Directions:
Look for the line containing "operations are sequentially" in the records below. Then output it and all the lines that follow, exactly and without any others.

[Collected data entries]
(* ===== verification/Prelude.v ===== *)
(** * PumpSwap bot and sol-trade-sdk: verification library

    The repository is a Solana trading bot (src/src) and the trading library it
    drives (src/sol-trade-sdk, "sdk" below; "bot" stands for src/src and "sdk"
    for src/sol-trade-sdk/src in every source reference, "ex" for
    src/sol-trade-sdk/examples).  The bot's Cargo.toml
    names the published library of the same version; the copy in the repository
    is what is modelled.

    ** The program and how its parts meet

    The program reads its configuration, makes the trader and the store and
    subscribes (Bot).  A gRPC stream delivers the swaps of PumpSwap pools (Grpc);
    a task per event sends it to the task that receives (Stream), and each
    becomes a record of a token's price in Redis (TradeStore).  Once a second
    the strategy
    (Strategy) looks at every token with records: it buys a token whose recent
    prices rise by a threshold, and sells a held one whose price has moved
    enough.  To trade, the trader (Trader) finds the token's pool through the
    RPC node (PumpSwapUtils), remembers it, and hands the pool's parameters
    (Params) to the client (Client), which checks them and passes a swap to the
    executor (Executor).  The executor has the builder of the protocol (Factory;
    PumpSwapIx, PumpFunIx, BonkIx, RaydiumIx, MeteoraIx) make the instructions
    and submits them (Submit): one job per submission channel and gas fee
    strategy (GasFee), each building its transaction with compute budget, tip
    and nonce (TxBuild) and handing it to the client of its channel (Sender, over
    Http and Quic).  A collector gathers the results (Collector) and the
    signatures are polled until one is confirmed (Confirm).  The jobs run on
    threads or tasks that the first submission makes for the whole process
    (Workers), and the encodings use pools of buffers (Pools).  Start-up makes
    the rents, the channels and the client (Startup); the client also serves its
    own wallet (Wallet), and tasks of their own keep the channels' connections
    warm (Keepalive).  The library's example programs follow a stream or take a
    pool and trade once (Demos); one of them is a command line (Cli).

    ** Files

    - Prelude: outcomes of Rust code ([exec]: a value or a panic; [result]),
      machine integers with both build profiles ([Build]), hints and tactics.
    - F64: IEEE doubles as Rust uses them, on the Standard Library's executable
      specification.  Effects: asynchronous code as [M E A] over an environment
      [E]; the RPC node ([Rpc]), time-outs, text of numbers and keys; [Journal],
      an environment that remembers what was done in it.  Text: searching,
      trimming, splitting and parsing of strings; FloatText: doubles as text, read
      and written.  Queue: crossbeam's bounded queue as a
      class.  Concurrent: callers of one function as a transition system, what
      is kept in it, and how its runs end.
    - Solana, Accounts: keys, instructions, constant tables (sdk constants/,
      instruction/utils/).  The Solana SDK's address derivation and system
      instructions are the class [Sdk].
    - Spl, FastFn, Wsol: token instructions, token accounts, the process-wide
      caches (sdk common/spl_*.rs, seed.rs, fast_fn.rs,
      trading/common/wsol_manager.rs).  A [prog] asks the caches; [run] executes
      it on them, [eval] derives everything afresh.
    - CalcCommon, PumpSwapCalc, PumpFunCalc, BonkCalc, RaydiumCalc, Price,
      BondingCurve: sdk utils/calc/, utils/price/, common/bonding_curve.rs,
      common/global.rs.
    - GasFee: sdk common/gas_fee_strategy.rs; an operation is a list of atomic
      updates, so that interleavings can be stated.
    - Borsh, PoolTypes: decoding of account data, the account types of the
      pools (sdk instruction/utils/*_types.rs).
    - PumpFunUtils, PumpSwapUtils, Params, ParamsRpc: sdk instruction/utils/,
      trading/core/params.rs, common/nonce_cache.rs, common/address_lookup.rs.
    - IxCommon, PumpSwapIx, PumpFunIx, BonkIx, RaydiumIx, MeteoraIx, Factory:
      sdk instruction/, trading/factory.rs.  Client: sdk lib.rs.
    - TxBuild, Submit, Collector, Confirm, Executor, Sent: sdk trading/common/,
      trading/core/, trading/middleware/, swqos/common.rs.  Sent puts the whole
      path from a trade to the channels together; Middlewares: clients with
      middlewares that only look at the instructions.
    - Workers: the pools of threads and tasks of sdk
      trading/core/async_executor.rs.  Pools: sdk swqos/serialization.rs,
      trading/core/transaction_pool.rs.  Log: sdk common/sdk_log.rs.
    - Channels, Http, Quic, Sender, Keepalive: sdk constants/swqos.rs, swqos/.
    - Startup, Wallet: sdk lib.rs, common/types.rs, trading/common/utils.rs.
    - Simd, RingBuffer, MemoryPool, MmapBuffer, Bypass, Compiler: sdk
      perf/simd.rs, hardware_optimizations.rs, zero_copy_io.rs,
      syscall_bypass.rs, compiler_optimization.rs, common/clock.rs,
      common/fast_timing.rs.
    - KernelBypass, LowLatency, Dispatch, WorkerRace, Protocol, Realtime: the
      modules of sdk perf/ that perf/mod.rs does not declare (kernel_bypass.rs,
      ultra_low_latency.rs, protocol_optimization.rs, realtime_tuning.rs), as
      they would be compiled; nothing else uses them.
    - TradeStore, Trader, Grpc, Stream, Strategy, Bot: bot trading.rs (the
      store and the trader), config.rs, grpc_subscriber.rs, strategy.rs,
      main.rs.
    - Demos, DemoTrades: the example programs of the library (ex */src/main.rs)
      and what becomes of their trades.  Cli, CliSession: the one with a command
      line (ex cli_trading/src/main.rs), on a session of typed lines and printed
      text, and what its sessions do.

    Definitions keep the source's names; where two files of the source use one
    name, a prefix tells the protocol.  The comment above a definition names
    the lines it translates.

    ** What is shown

    - Strategy: what one look at a token does to the positions, on every
      outcome, by the price and the rise that the store answers at that look; over any number of rounds the positions agree with the remembered
      pools, which are never replaced; a purchase skipped for lack of balance
      opens a position all the same; an empty position ends the loop with an
      error; the units of the two prices compared differ.
    - Stream, Bot: every update of a trade that is received is in the store
      unless the store refused it, whatever the order of the tasks; a bot with
      Jito enabled never closes a position; a bot whose store does not open
      starts, runs without an error and never trades.
    - Trader: a purchase on every branch; the retry loop ends after the
      configured attempts with the pauses it documents; parameters rebuilt from
      a remembered pool lose the mayhem flag.
    - TradeStore: storing refines an abstract store without duplicates and with
      bounded lists; reading gives back what was stored; the latest price is
      that of the record stored last.
    - Builders: the instructions of a purchase and of a sale of PumpSwap and of
      Pump.fun, and the rejections; no instruction of any builder needs a
      signature other than the payer's; PumpSwapUtils: the places where a pool is
      looked for, in their order, and that a pool found trades the mint.
    - From a trade to the channels (TxBuild, Submit, Executor, Sent): the shape
      of a transaction; a purchase is sent at most once; whatever is handed to a
      channel was made by the builder and pays a tip to an account of that
      channel only; a confirmed trade is reported as a success; a failure before
      submission leaves no trace.
    - Collector: the collector returns the results of the tasks in the order in
      which they finished, whatever the interleaving of tasks and consumer; a
      wake-up can be lost, and a pool
      whose workers wait makes progress.  Workers: however many submissions
      race, one pool is made, and all use it.  Confirm: polling ends.
    - Sender, Quic, Startup: what an answer of each service is taken for; a
      closed connection is replaced whenever some address answers; every
      configured channel exists; a refresh that fails keeps the rents.
    - Keepalive: most clients' pings end when the client is made, since a clone
      is dropped; Stellium's never end.  Pools: pooled encoding is encoding.
      Log: what is shown of an error, and the lines of a trade's timing.
    - PoolTypes, ParamsRpc, Wallet: which account data a decoder accepts; zero
      keys shift a lookup table; an operation of the wallet sends at most once,
      and nothing, without an error, just when the account to be closed is not
      there.
    - Arithmetic: each quote is the best integer the curve allows, errors are
      characterised, round trips never profit the trader, and the overflow
      conditions under which this holds are explicit; a price that does not fit
      in 64 bits is cut ([PumpSwapCalc.cut_price_profits]).
    - FastFn: the caches are invisible.  GasFee: exclusivity is kept by
      sequential operations and lost by concurrent ones; the table after the
      global and the high-low operations.  Spl: seeded accounts are created at
      the address that is looked up.  PumpFunUtils: the creator vault is never
      that of the default creator.
    - Simd: simd.rs is exact, the copies of hardware_optimizations.rs reach up
      to 31 bytes further than asked.  RingBuffer: a queue under every
      interleaving of one producer and one consumer.  MemoryPool: no block is
      ever shared, whatever the threads do; data stays in its block.
      MmapBuffer: a queue where copies fill their size classes, and what is
      overwritten where they do not.  Bypass: how far the clocks are from the
      machine's, which blocks of the allocator overlap, which batches are lost.
    - LowLatency, Dispatch: statistics recorded by any number of threads are
      those of the list of latencies; events of a client stay in order, unless
      its first two race; workers take every event.  WorkerRace: several workers
      process each event once, in order only when there is one of them.
      KernelBypass: a packet that is sent is read back, and what is lost after a
      lap or with two senders.  Protocol: what inline and cached serialization write, and how
      far.  Realtime: which settings are applied, once or twice.
    - Middlewares: middlewares that hand on what they get change nothing of a
      trade.  Demos: callbacks that run at once start one task, and start it if
      there is an event for it.  DemoTrades: programs that look for their tokens
      in another account than the one they bought into, a sale at any price,
      wallets on one infrastructure.  CliSession: a command
      prints and reads no line, a session ends when it is told to and not
      otherwise, so never at the end of its input, which tokens it cannot sell, which purchases lack an
      account, and how the guard of the wrapping overflows.

    ** Bounds and fuel

    The retry loop has as fuel the number of attempts of the configuration,
    which is the bound of the source's loop; making the wrapped-SOL account at
    start-up has the three attempts of the source.  The monitoring loop never
    ends in the source but by an error; its model runs [n] rounds, for every
    [n].  Polling has sixteen turns: the clock advances by a second a turn at
    least and the source stops after fifteen ([Confirm.poll_returns]).  The
    loops of Simd have one turn per byte, which is enough ([simd_exact]).
    Replacing, trimming and splitting of strings have the length of the string
    as fuel, and each turn takes a character at least.  A session of the command
    line has any number of prompts, and each takes one line: one more than the
    lines before the one that ends it is enough ([CliSession.session_ends_when_told]).  The loops that run until a task
    is stopped (refreshing rents, pings, workers, the monitor of latencies) are
    steps, or run for any given number of turns; a compare-and-swap may fail any
    number of times, and each call can still return ([LowLatency.record_finishes]).
    Counters of 64 bits that must not wrap carry the length of the run that
    keeps them below.  Other recursions are structural.

    ** Assumptions

    Services and crates are classes, with laws where a law is needed: [Sdk]
    (seeded addresses), [TxSdk] (compiling and signing), [SdkSigners] (who
    signs the system instructions), [KeyText] (printing a key and parsing it
    back), [Redis] (the documented meaning of the commands used), [TradeJson]
    (the derived codec round-trips), [Borsh] (the format of the basic types),
    [SplAta], [TxErrorText], [Sha256], [HashOrder], [SignatureText], [Codec] and
    [Wire] (encodings, HTTP and gRPC), [QuicNet], [NodeTx], [Simulation],
    [Confirm] (the node and the clock), [Scheduler] (which jobs finish in
    time), [Machine] (cores), [Cpu], [Mmap], [Yellowstone] (the stream and its
    parser), [Host] (files, command line), [ArrayQueue], [Health], [Clocks],
    [Files], [Events] (the events of the unchecked serializer), [Topology] and
    [Kernel] (processors and system calls); for the examples [EnvVars]
    (environment variables), [DexStream] (the parser's queue), [UiBalances]
    (balances as the node shows them) and [SolText] (a number of SOL as text).
    The interfaces between components
    are classes too and are discharged here: [Trading] by the client, [Executor]
    by [Executor.executor], [Sending] by [Sender.channel_sending].  Every theorem
    with such an assumption is applied to a concrete instance in its witness.

    ** Not modelled

    Generated protocol buffers and the encodings of crates; how columns of log
    lines are padded; common/subscription_handle.rs, which ends a task of the
    runtime; prefetches, branch hints and core affinity, which have no result;
    the parsing of the command line, which is a crate's.  The examples are
    written for an earlier version of the library (names of fields, the result
    of a trade): they are taken as they would be on this one, and what they
    print is left out but where the printing is what a program does.  Atomic
    operations are sequentially consistent steps: the orderings the source asks
    for are not told apart.  Pointers are integers and memory is bytes: that an
    access is aligned (a debug build panics at one that is not) or inside an
    allocation is not checked by the model, but
    the theorems tell which addresses are touched.  The tests are not
    translated. *)

From Stdlib Require Export ZArith Lia.
From stdpp Require Export base gmap list strings.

Output below:
    operations are sequentially consistent steps: the orderings the source asks
    for are not told apart.  Pointers are integers and memory is bytes: that an
    access is aligned (a debug build panics at one that is not) or inside an
    allocation is not checked by the model, but
    the theorems tell which addresses are touched.  The tests are not
    translated. *)

From Stdlib Require Export ZArith Lia.
From stdpp Require Export base gmap list strings.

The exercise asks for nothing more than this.